» **Stored data entries**
(* ===== verification/DriverNative.v ===== *)
(** * The native protocol of the Rust driver ([drivers/voltnuerongrid-driver-rust/src/lib.rs])

    REST requests, native frames and their checks, the length-prefixed exchange on a
    socket, the pool of TCP streams and persistent sessions.  The generated
    serialisation of a frame is the class [NativeFrameCodec]; a socket is the bytes
    written to it and the bytes waiting to be read, the server a function that says
    which bytes it adds for a request, and each socket call reports its failure
    through an argument. *)

From S2P Require Import Prelude Str Decimal Bytes Json Driver.
From Stdlib Require Import Ascii.
Import Driver.
Local Open Scope string_scope.
Local Open Scope list_scope.
Local Open Scope N_scope.
Local Open Scope vng_scope.

(** ** REST requests *)

Module Rest.
Section Rest.
Context {F : Type} `{!Json.JsonText F}.

Record DriverRequest := mkRequest {
  method : string;
  url : string;
  headers : gmap string string;
  body_json : string;
}.

Definition opt_header (name : string) (v : option string) (m : gmap string string)
    : gmap string string :=
  match v with Some x => <[name := x]> m | None => m end.

Definition rest_headers_map (c : DriverConfig) : gmap string string :=
  opt_header "x-vng-operator-id" (operator_id c)
    (opt_header "x-vng-admin-key" (admin_api_key c)
      (opt_header "x-vng-route-hint" (route_hint c)
        (opt_header "x-vng-user-id" (user_id c)
          (opt_header "x-vng-tenant-id" (tenant_id c)
            (<["x-vng-session-id" := session_id c]>
              (<["content-type" := "application/json"]> ∅)))))).

Definition build_json_get (c : DriverConfig) (path : string) : DriverResult DriverRequest :=
  let? base := http_rest_base_url c in
  Ok (mkRequest "GET" (Str.trim_end_matches ["/"] base +:+ path) (rest_headers_map c) "").

Definition build_json_post (c : DriverConfig) (path : string) (body : Json.Value F)
    : DriverResult DriverRequest :=
  let? base := http_rest_base_url c in
  Ok (mkRequest "POST" (Str.trim_end_matches ["/"] base +:+ path) (rest_headers_map c)
        (Json.to_string body)).

Definition build_sql_execute_request (c : DriverConfig) (sql_batch : string) (max_rows : option nat)
    : DriverResult DriverRequest :=
  if blank sql_batch then Err (validation "sql_batch must not be empty")
  else build_json_post c "/api/v1/sql/execute"
         (Json.object [("sql_batch", Json.of_string sql_batch);
                         ("max_rows", Json.of_option (Json.of_usize) max_rows)]).

Definition build_sql_analyze_request (c : DriverConfig) (sql_batch : string)
    : DriverResult DriverRequest :=
  if blank sql_batch then Err (validation "sql_batch must not be empty")
  else build_json_post c "/api/v1/sql/analyze" (Json.object [("sql_batch", Json.of_string sql_batch)]).

Definition build_sql_route_request (c : DriverConfig) (sql_batch : string)
    : DriverResult DriverRequest :=
  if blank sql_batch then Err (validation "sql_batch must not be empty")
  else build_json_post c "/api/v1/sql/route" (Json.object [("sql_batch", Json.of_string sql_batch)]).

Definition build_sql_transaction_request (c : DriverConfig) (statements : list string)
    : DriverResult DriverRequest :=
  match statements with
  | [] => Err (validation "statements must not be empty")
  | _ => build_json_post c "/api/v1/sql/transaction"
           (Json.object [("statements", Json.Array (map (Json.of_string) statements))])
  end.

Definition build_health_request (c : DriverConfig) : DriverResult DriverRequest :=
  build_json_get c "/health".

Definition build_schema_registry_request (c : DriverConfig) : DriverResult DriverRequest :=
  build_json_get c "/api/v1/ingest/schema/registry".

Definition build_authorize_action_request (c : DriverConfig) (action : string)
    (scope : option string) : DriverResult DriverRequest :=
  if blank action then Err (validation "action must not be empty")
  else build_json_post c "/api/v1/autonomous/actions/authorize"
         (Json.object [("action", Json.of_string action);
                         ("scope", Json.of_option (Json.of_string) scope)]).

End Rest.
End Rest.

(** ** Frames *)

Module Frames.

Inductive NativeFrameType :=
| Hello | HelloAck | FAuth | AuthAck | Command | FResult | FError | Ping | Pong
| StreamChunk | StreamEnd | Cancel | Goodbye.

#[export] Instance NativeFrameType_eq_dec : EqDecision NativeFrameType.
Proof. solve_decision. Defined.
Definition sql_execute_route_decision (sql_batch : string) : Value :=
  let d := Router.route_batch sql_batch in
  Json.object [("path", text (route_path_name (Router.batch_path d)));
               ("reason", text (Router.batch_reason d));
               ("statements", Json.Array
                  (map (fun s => Json.object [("statement", text (Router.routed_text s));
                                              ("path", text (route_path_name (Router.routed_path s)))])
                     (Router.batch_statements d)))].

(** *** The ingest schema registry *)

Context `{!MapOrder (list Ingest.IngestRecord)}.

Definition schema_column (name : string) : Value :=
  Json.object [("name", text name); ("inferred_type", text "utf8")].

Definition ingest_infer_columns (records : list Ingest.IngestRecord) : list Value :=
  match records with
  | [] => [schema_column "payload"]
  | _ => [schema_column "key"; schema_column "payload"]
  end.

Definition schema_entry (format : string) (e : string * list Ingest.IngestRecord) : Value :=
  Json.object [("connector_id", text e.1); ("format", text format);
               ("row_count", Json.of_usize (length e.2));
               ("columns", Json.Array (ingest_infer_columns e.2))].

Definition collect_ingest_schema_registry_response (st : NativeState) : Value :=
  let entries := map (schema_entry "csv") (iter_map (ingest_csv_records st))
                 ++ map (schema_entry "json") (iter_map (ingest_json_records st)) in
  Json.object [("status", text "ok"); ("connector_count", Json.of_usize (length entries));
               ("entries", Json.Array entries)].

(** *** Dispatch *)

(** The message of [serde_json::from_value] for a payload that is not of the request's
    shape *)
Variable serde_message : Value -> string.

Definition success_to_result_frame (rid : string) (payload : Value) : ServerFrame :=
  mkServerFrame FResult rid None None (Some payload).

Definition error_to_error_frame (e : CanonicalError) : ServerFrame :=
  mkServerFrame FError (error_request_id e) None None
    (Some (Json.object [("kind", text (error_kind e)); ("message", text (error_message e))])).

Definition protocol_error (f : ServerFrame) (message : string) : CanonicalError :=
  mkCanonical (sf_request_id f) "protocol" message.

(** The payload of a command, read as its request *)
Definition request_of {A} (name : string) (read : Value -> option A) (f : ServerFrame)
    : result A CanonicalError :=
  match sf_payload f with
  | None => Err (protocol_error f ("missing payload for " +:+ name +:+ " frame"))
  | Some v =>
      match read v with
      | Some a => Ok a
      | None => Err (mkCanonical (sf_request_id f) "serialization"
                       ("invalid " +:+ name +:+ " payload: " +:+ serde_message v))
      end
  end.

(** [Option] fields: absent and null are [None] *)
Definition opt_field {A} (as_ : Value -> option A) (k : string) (v : Value) : option (option A) :=
  match Json.get k v with
  | None | Some Json.Null => Some None
  | Some x => match as_ x with Some a => Some (Some a) | None => None end
  end.

Definition read_sql_batch (v : Value) : option string := str_field "sql_batch" v.

(** [SqlExecuteRequest]; only its text is used *)
Definition read_sql_execute (v : Value) : option string :=
  let! sql := str_field "sql_batch" v in
  let! _ := opt_field Json.as_u64 "max_rows" v in
  let! _ := opt_field Json.as_str "isolation_level" v in
  let! _ := opt_field Json.as_u64 "statement_timeout_ms" v in
  Some sql.

Definition read_sql_transaction (v : Value) : option (list string * option string) :=
  let! iso := opt_field Json.as_str "isolation_level" v in
  match Json.get "statements" v with
  | Some (Json.Array l) => let! ss := mapM Json.as_str l in Some (ss, iso)
  | _ => None
  end.

Definition dispatch_command (st : NativeState) (f : ServerFrame) (k : NativeCommandKind)
    : option (result ServerFrame CanonicalError) :=
  let rid := sf_request_id f in
  match k with
  | Health => Some (Ok (success_to_result_frame rid (health_response st)))
  | IngestSchemaRegistry =>
      Some (Ok (success_to_result_frame rid (collect_ingest_schema_registry_response st)))
  | SqlAnalyze =>
      Some (let? sql := request_of "sql.analyze" read_sql_batch f in
            Ok (success_to_result_frame rid (sql_analyze_response sql)))
  | SqlRoute =>
      match request_of "sql.route" read_sql_batch f with
      | Err e => Some (Err e)
      | Ok sql => let! v := sql_route_response sql in Some (Ok (success_to_result_frame rid v))
      end
  | SqlExecute =>
      Some (let? sql := request_of "sql.execute" read_sql_execute f in
            Ok (success_to_result_frame rid (sql_execute_route_decision sql)))
  | SqlTransaction =>
      Some (let? r := request_of "sql.transaction" read_sql_transaction f in
            Ok (success_to_result_frame rid
                  (Json.object [("statement_count", Json.of_usize (length r.1));
                                ("isolation_level", Json.of_option text r.2)])))
  | UnknownCommand => Some (Err (protocol_error f "unsupported native command: unknown"))
  end.
(** C2. On a sequence of records the lookup of the detail endpoint compares
    names in sequence order, letter case apart, up to the first element
    that matches, and returns that element, also when later elements match
    too; when no element matches it fails with a [DinoNotFoundError] that
    carries the requested name. *)
Theorem findDino_returns_first_match host name items w :
  Forall is_DinoData items →
  (∀ pre d post,
     items = pre ++ d :: post →
     Forall (λ x, ¬ matches host name x) pre →
     matches host name d →
     Effect.suspend (Dinosaur.findDino host name (JArray items)) w
     = (appends (CallFind (JArray items) :: scan name (pre ++ [d])) w,
        Success d))
  ∧ (Forall (λ x, ¬ matches host name x) items →
     Effect.suspend (Dinosaur.findDino host name (JArray items)) w
     = (appends (CallFind (JArray items) :: scan name items) w,
        Failure (Fail (Dinosaur.DinoNotFoundError name)))).
Proof.
  intros Hrecords.
  assert (Hnamed : Forall (λ x, is_Some (name_of x)) items).
  { eapply Forall_impl; [exact Hrecords|]. apply DinoData_named. }
  split.
  - intros pre d post -> Hnone Hd.
    apply Forall_app in Hnamed as [Hpre _].
    by apply findDino_first.
  - intros Hnone. by apply findDino_none.
Qed.

Lemma dino_is_DinoData name description : is_DinoData (dino name description).
Proof.
  split.
  - exists (<["name" := JString name]>
             (<["description" := JString description]> ∅)), name.
    split; [reflexivity|]. apply lookup_insert_eq.
  - exists (<["name" := JString name]>
             (<["description" := JString description]> ∅)), description.
    split; [reflexivity|].
    rewrite lookup_insert_ne by done. apply lookup_insert_eq.
Defined.
(** [C9] (amended) [generate_all_sensors] returns readings exactly when
    no active temperature_spike, humidity_drop or co2_alarm scenario for
    one of the buildings 1..5 holds an intensity that makes [+=] or [-=]
    raise (a string, null, array or object, or an int too large for a
    float); when it returns them, there are 52 readings whose sensor ids
    are exactly 1..52, pairwise distinct, with buildings 1, 2, 3 holding
    12 sensors each and buildings 4 and 5 holding 8 each, the assignment
    being the fixed [sensors_config]. *)
Theorem generate_all_sensors_shape (rand : nat -> Q) (fl : Q -> Q) (st : gmap string entry)
    (now : Z) (k : nat) :
  (is_ret (fst (generate_all_sensors rand fl st now k)) = true <->
   forall b, 1 <= b <= 5 -> scenarios_ok st b = true) /\
  (forall rs k', generate_all_sensors rand fl st now k = (Ret rs, k') ->
    length rs = 52%nat /\
    map r_sensor_id rs = py_range 1 53 /\
    NoDup (map r_sensor_id rs) /\
    map reading_key rs = sensors_config /\
    count_building 1 rs = 12%nat /\ count_building 2 rs = 12%nat /\
    count_building 3 rs = 12%nat /\ count_building 4 rs = 8%nat /\
    count_building 5 rs = 8%nat).
Proof.
  split.
  - unfold generate_all_sensors.
    rewrite (generate_loop_is_ret rand fl st now sensors_config k sensors_config_buildings).
    apply (forallb_config (scenarios_ok st)).
  - intros rs k' Hgen.
    pose proof (generate_loop_ret rand fl st now sensors_config k rs k' Hgen) as Hkeys.
    assert (Hids : map r_sensor_id rs = map cfg_sensor sensors_config).
    { rewrite <- Hkeys, map_map. apply map_ext. intros r. reflexivity. }
    assert (Hcount : forall b, count_building b rs
                     = length (List.filter (fun x => Z.eqb (cfg_building x) b) sensors_config)).
    { intros b. unfold count_building. rewrite <- Hkeys.
      clear. induction rs as [|r rs IH]; [reflexivity|].
      simpl. destruct (Z.eqb (r_building_id r) b); simpl; rewrite IH; reflexivity. }
    assert (Hlen : length rs = length sensors_config)
      by (rewrite <- Hkeys, length_map; reflexivity).
    rewrite Hlen, Hids, !Hcount.
    split; [reflexivity|]. split; [reflexivity|]. split.
    + apply (bool_decide_unpack (NoDup (map cfg_sensor sensors_config))). vm_compute. reflexivity.
    + split; [exact Hkeys|]. repeat split; reflexivity.
Qed.

(** A temperature_spike triggered for building 1 (the default) with the
    string intensity "5", from the initial state. *)
Definition string_spike_ops : list Scenarios.op :=
  [Scenarios.Trigger
     (Some (mk_request (Some "temperature_spike"%string) None (Some (JStr "5")) None))
     (fun _ => Some []) 0].

(** [C9] The claim fails: after a successful trigger of temperature_spike
    with the intensity "5", [generate_all_sensors()] raises [TypeError]
    at its first sensor (after four draws) instead of returning readings. *)
Lemma generate_all_sensors_raises_counterexample :
  fst (Scenarios.trigger_scenario SCENARIO_STATE
         (Some (mk_request (Some "temperature_spike"%string) None (Some (JStr "5")) None))
         (fun _ => Some []) 0) = true /\
  generate_all_sensors mid_draws fl64 (Scenarios.run string_spike_ops) 0 0 = (Raise TypeError, 4%nat).
Proof. split; vm_compute; reflexivity. Qed.

(** ** Rounding helpers *)

Lemma Qfloor_unique (y : Q) (z : Z) :
  (inject_Z z <= y)%Q -> (y < inject_Z (z + 1))%Q -> Qfloor y = z.
Proof.
  intros Hlo Hhi.
  assert (H1 : (z <= Qfloor y)%Z) by (rewrite <- (Qfloor_Z z) at 1; apply Qfloor_resp_le; exact Hlo).
  assert (H2 : (inject_Z (Qfloor y) < inject_Z (z + 1))%Q)
    by (eapply Qle_lt_trans; [apply Qfloor_le | exact Hhi]).
  rewrite <- Zlt_Qlt in H2. lia.
Qed.
Example f64_literals :
  F64.add (F64.add (F64.lit 1 10) (F64.lit 25 100)) (F64.lit 15 100) = F64.lit 1 2
  /\ F64.round2 (F64.lit 125 1000) = F64.lit 12 100
  /\ F64.round2 (F64.lit 2675 1000) = F64.lit 267 100
  /\ F64.round2 (F64.lit 375 1000) = F64.lit 38 100
  /\ F64.mul (F64.lit 9000 1) (F64.of_ratio false 5610599681987424 (2 ^ 53))
     = F64.of_ratio false 5606115254007317 (10 ^ 12)
  /\ F64.lit 1 10 = S754_finite false 7205759403792794 (-56).
Proof. vm_compute. repeat split; reflexivity. Qed.

Example float_text_samples :
  map (fun s => match FloatText.parse (u s) with
                | Ok x => FloatText.repr x
                | _ => u "error"
                end)
      ["0.1"; " 7169.87 "; "1e16"; "1E-5"; "123456789012345678901"; "5e-324";
       "1.7976931348623157e308"; "9007199254740992"; "-9_876_543_210."; "1e400";
       "-Infinity"; "NaN"; "abc"; "1__0"; ".5"; "-0"; "2e"; "0.30000000000000004";
       "1e22"; "1e23"; "9000"; ""]%string
  = map u
      ["0.1"; "7169.87"; "1e+16"; "1e-05"; "1.2345678901234568e+20"; "5e-324";
       "1.7976931348623157e+308"; "9007199254740992.0"; "-9876543210.0"; "inf";
       "-inf"; "nan"; "error"; "error"; "0.5"; "-0.0"; "error"; "0.30000000000000004";
       "1e+22"; "1e+23"; "9000.0"; "error"]%string.
Proof. vm_compute. reflexivity. Qed.

Example text_samples :
  Text.of_int (-120) = u "-120" /\ Text.of_int 0 = u "0"
  /\ zfill 5 (u "-42") = u "-0042" /\ zfill 2 (u "123") = u "123"
  /\ slice_from (u "1234") (-0) = u "1234" /\ slice_from (u "1234") (-3) = u "234"
  /\ slice_to (u "1234") (-1) = u "123" /\ slice_to (u "1234") 14 = u "1234"
  /\ py_hex 255 = u "0xff" /\ py_hex 0 = u "0x0"
  /\ strip (u "  a b ") = u "a b" /\ contains (u "isp") (u "senderisp") = true
  /\ py_int (u " -0_12 ") = Ok (-12) /\ py_int (u "2024") = Ok 2024.
Proof. vm_compute. repeat split; reflexivity. Qed.

(** ** Text *)

Section TextFacts.

Lemma eqb_eq (s t : pystr) : Text.eqb s t = true <-> s = t.
Proof.
  revert t; induction s as [|a s IH]; intros [|b t]; simpl; split; intro H;
    try reflexivity; try discriminate.
  - apply andb_true_iff in H as [Hab Hst].
    apply Z.eqb_eq in Hab. apply IH in Hst. now subst.
  - injection H as -> ->. rewrite Z.eqb_refl. now apply IH.
Qed.

Lemma eqb_refl (s : pystr) : Text.eqb s s = true.
Proof. now apply eqb_eq. Qed.

Lemma eqb_neq (s t : pystr) : Text.eqb s t = false <-> s <> t.
Proof.
  split.
  - intros H E. apply eqb_eq in E. congruence.
  - intro H. destruct (Text.eqb s t) eqn:E; [apply eqb_eq in E; contradiction | reflexivity].
Qed.

Lemma len_nonneg (s : pystr) : 0 <= len s.
Proof. unfold len; lia. Qed.

Lemma len_app (s t : pystr) : len (s ++ t) = len s + len t.
Proof. unfold len. rewrite length_app. lia. Qed.
(** The entries of [results["errors"]] and [results["warnings"]], one
    constructor per message of the source. *)
Inductive check_message : Type :=
| UnknownVersion (version : value)
    (* "Unknown version: {protected_doc.get('version')}" *)
| SellerSignatureFailed     (* "Seller signature verification failed" *)
| CannotVerifySeller (company : value)
    (* "Cannot verify seller signature: public key not found for {seller_company}" *)
| SellerSignatureMissing    (* "Seller signature missing" *)
| BuyerSignatureFailed      (* "Buyer signature verification failed" *)
| CannotVerifyBuyer (company : value)
    (* "Cannot verify buyer signature: public key not found for {buyer_company}" *)
| BuyerSignatureNotYetAdded (* "Buyer signature not yet added" *)
| EncryptedTransactionMissingFields
    (* "Encrypted transaction missing required fields" *)
| VerificationError (e : exn).
    (* "Verification error: {str(e)}" *)

Record results : Type := {
  valid : bool;
  errors : list check_message;
  warnings : list check_message;
  details : pydict
}.

Definition initial_results : results :=
  {| valid := true; errors := []; warnings := []; details := [] |}.

Definition set_valid (b : bool) : st results unit :=
  fun r => (Returns tt,
            {| valid := b; errors := errors r; warnings := warnings r;
               details := details r |}).

Definition add_error (m : check_message) : st results unit :=
  fun r => (Returns tt,
            {| valid := valid r; errors := errors r ++ [m]; warnings := warnings r;
               details := details r |}).

Definition add_warning (m : check_message) : st results unit :=
  fun r => (Returns tt,
            {| valid := valid r; errors := errors r; warnings := warnings r ++ [m];
               details := details r |}).

Definition set_detail (k : string) (v : value) : st results unit :=
  fun r => (Returns tt,
            {| valid := valid r; errors := errors r; warnings := warnings r;
               details := dict_set (details r) k v |}).

(** [all(k in v for k in ks)] *)
Fixpoint all_in (ks : list string) (v : value) : outcome bool :=
  match ks with
  | [] => Returns true
  | k :: rest =>
      (b <- py_contains v k ;;
       if b then all_in rest v else Returns false)%out
  end.

(** The body of the [try] block of [check]. *)
Definition check_body (protected_doc : value) (public_key_store : PublicKeyStore)
    : st results unit :=
  (version <- lift (py_get protected_doc "version" VNone) ;;
   (if negb (eq_str version "1.0") then add_warning (UnknownVersion version)
    else sret tt) ;;;
   tx_hash <- lift (h <- py_getitem protected_doc "transaction_hash" ;;
                    py_b64decode h)%out ;;
   seller_sig_data <- lift (s <- py_getitem protected_doc "signatures" ;;
                            py_getitem s "seller")%out ;;
   (if truthy seller_sig_data then
      seller_company <- lift (py_getitem seller_sig_data "company") ;;
      seller_signature <- lift (s <- py_getitem seller_sig_data "signature" ;;
                                py_b64decode s)%out ;;
      try_except
        (seller_pub_key <-
           lift (get_signing_public_key public_key_store seller_company) ;;
         if verify_signature seller_pub_key seller_signature tx_hash then
           set_detail "seller_signature" (VStr "valid")
         else
           set_valid false ;;;
           add_error SellerSignatureFailed ;;;
           set_detail "seller_signature" (VStr "invalid"))
        is_KeyError
        (fun _ =>
           add_warning (CannotVerifySeller seller_company) ;;;
           set_detail "seller_signature" (VStr "cannot_verify"))
    else
      add_error SellerSignatureMissing ;;;
      set_valid false) ;;;
   buyer_sig_data <- lift (s <- py_getitem protected_doc "signatures" ;;
                           py_getitem s "buyer")%out ;;
   (if truthy buyer_sig_data then
      buyer_company <- lift (py_getitem buyer_sig_data "company") ;;
      buyer_signature <- lift (s <- py_getitem buyer_sig_data "signature" ;;
                               py_b64decode s)%out ;;
      try_except
        (buyer_pub_key <-
           lift (get_signing_public_key public_key_store buyer_company) ;;
         if verify_signature buyer_pub_key buyer_signature tx_hash then
           set_detail "buyer_signature" (VStr "valid")
         else
           set_valid false ;;;
           add_error BuyerSignatureFailed ;;;
           set_detail "buyer_signature" (VStr "invalid"))
        is_KeyError
        (fun _ =>
           add_warning (CannotVerifyBuyer buyer_company) ;;;
           set_detail "buyer_signature" (VStr "cannot_verify"))
    else
      add_warning BuyerSignatureNotYetAdded ;;;
      set_detail "buyer_signature" (VStr "missing")) ;;;
   wrapped <- lift (py_get protected_doc "wrapped_keys" (VDict [])) ;;
   n_wrapped <- lift (py_len wrapped) ;;
   set_detail "individual_recipients" (VInt n_wrapped) ;;;
   group_wrapped <- lift (py_get protected_doc "group_wrapped_keys" (VDict [])) ;;
   n_groups <- lift (py_len group_wrapped) ;;
   set_detail "groups" (VInt n_groups) ;;;
   encrypted_tx <- lift (py_getitem protected_doc "encrypted_transaction") ;;
   present <- lift (all_in ["ciphertext"; "nonce"]%string encrypted_tx) ;;
   if negb present then
     set_valid false ;;;
     add_error EncryptedTransactionMissingFields
   else sret tt)%st.

(** [check]: the body runs under [try: ... except Exception as e:], and
    [results] is returned in either case. *)
Definition check (protected_doc : value) (public_key_store : PublicKeyStore)
    : outcome results :=
  match
    try_except (check_body protected_doc public_key_store)
      (fun _ => true)
      (fun e => set_valid false ;;; add_error (VerificationError e))%st
      initial_results
  with
  | (Returns _, res) => Returns res
  | (Raises e, _) => Raises e
  end.

(** The body of [for group_id, group_data in ....items()] in [unprotect]:
    the first group that lists the company ends the call with an error. *)
Fixpoint scan_groups (items : list (string * value)) (company_name : string)
    (key_manager : KeyManager) : outcome unit :=
  match items with
  | [] => Returns tt
  | (group_id, group_data) :: rest =>
      (group_members <- py_get group_data "members" (VDict []) ;;
       listed <- py_contains group_members company_name ;;
       if listed then
         group_members' <- py_getitem group_data "members" ;;
         wrapped_group_key <- py_getitem group_members' company_name ;;
         enc_private_key <- load_encryption_private_key key_manager company_name ;;
         group_key <- unwrap_key_x25519 enc_private_key wrapped_group_key ;;
         Raises (ProtectionError (GroupDecryptionNotImplemented group_id))
       else scan_groups rest company_name key_manager)%out
  end.

Definition unprotect (protected_doc : value) (company_name : string)
    (key_manager : KeyManager) : outcome value :=
  (wrapped <- py_get protected_doc "wrapped_keys" (VDict []) ;;
   listed <- py_contains wrapped company_name ;;
   found <-
     (if listed then
        wrapped' <- py_getitem protected_doc "wrapped_keys" ;;
        wrapped_key_data <- py_getitem wrapped' company_name ;;
        enc_private_key <- load_encryption_private_key key_manager company_name ;;
        K_T <- unwrap_key_x25519 enc_private_key wrapped_key_data ;;
        Returns (Some K_T, VStr "individual")
      else Returns (None, VNone)) ;;
   _ <-
     match fst found with
     | None =>
         group_wrapped <- py_get protected_doc "group_wrapped_keys" (VDict []) ;;
         items <- py_items group_wrapped ;;
         scan_groups items company_name key_manager
     | Some _ => Returns tt
     end ;;
   match fst found with
   | None => Raises (ProtectionError (NoAccessGranted company_name))
   | Some K_T =>
       encrypted_tx <- py_getitem protected_doc "encrypted_transaction" ;;
       plaintext <- decrypt_aes_gcm K_T encrypted_tx ;;
       text <- match utf8_decode plaintext with
               | Some s => Returns s
               | None => Raises UnicodeDecodeError
               end ;;
       transaction_data <- json_loads text ;;
       Returns (VDict [("transaction", transaction_data);
                       ("access_method", snd found);
                       ("verified", VBool true)]%string)
   end)%out.

End Library.

(** ** [app/main.py]: the endpoints that take documents *)

(** The [detail] of the [HTTPException]s these endpoints raise, one
    constructor per message of the source. *)
Inductive http_detail : Type :=
| MissingTransactionId
    (* "Protected document missing transaction_id" *)
| TransactionAlreadyExists (transaction_id : value)
    (* "Transaction {transaction_id} already exists" *)
| FailedToStoreTransaction (e : exn)
    (* "Failed to store transaction: {str(e)}" *)
| TransactionNotFound (transaction_id : Z)
    (* "Transaction {transaction_id} not found" *)
| AlreadySignedByBuyer
    (* "Transaction already signed by buyer" *)
| FailedToUpdateTransaction
    (* "Failed to update transaction" *)
| FailedToAddBuyerSignature (e : exn).
    (* "Failed to add buyer signature: {str(e)}" *)

(** What a handler ends with: the body it returns, under the status code
    of its route, or an [HTTPException]. *)
Inductive http_response : Type :=
| Body (status : Z) (body : value)
| HTTPException (status : Z) (detail : http_detail).

(** [app/db.py] as these endpoints use it, over a database state [S].
    [get_transaction] returns the row as a dictionary whose
    [protected_document] is the stored document, or [None]. *)
Record Database (S : Type) : Type := {
  db_get_transaction : value -> st S (option value);
  db_create_transaction : value -> value -> value -> value -> st S Z;
  db_update_transaction_buyer_signature : Z -> value -> st S bool
}.

Arguments db_get_transaction {S}.
Arguments db_create_transaction {S}.
Arguments db_update_transaction_buyer_signature {S}.

(** [try: body except HTTPException: raise
     except Exception as e: raise HTTPException(500, failed(e))]. *)
Definition endpoint {S : Type} (body : st S http_response) (failed : exn -> http_detail)
    : S -> http_response * S :=
  fun s =>
    match body s with
    | (Returns r, s') => (r, s')
    | (Raises e, s') => (HTTPException 500 (failed e), s')
    end.

(** [if existing:] on what [get_transaction] returned. *)
Definition row_present (row : option value) : bool :=
  match row with
  | Some r => truthy r
  | None => false
  end.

» **TO DO**
Look through the entries above. Copy each line in which the string "requests" occurs.

» **WRITTEN ANSWER**
    REST requests, native frames and their checks, the length-prefixed exchange on a
(** ** REST requests *)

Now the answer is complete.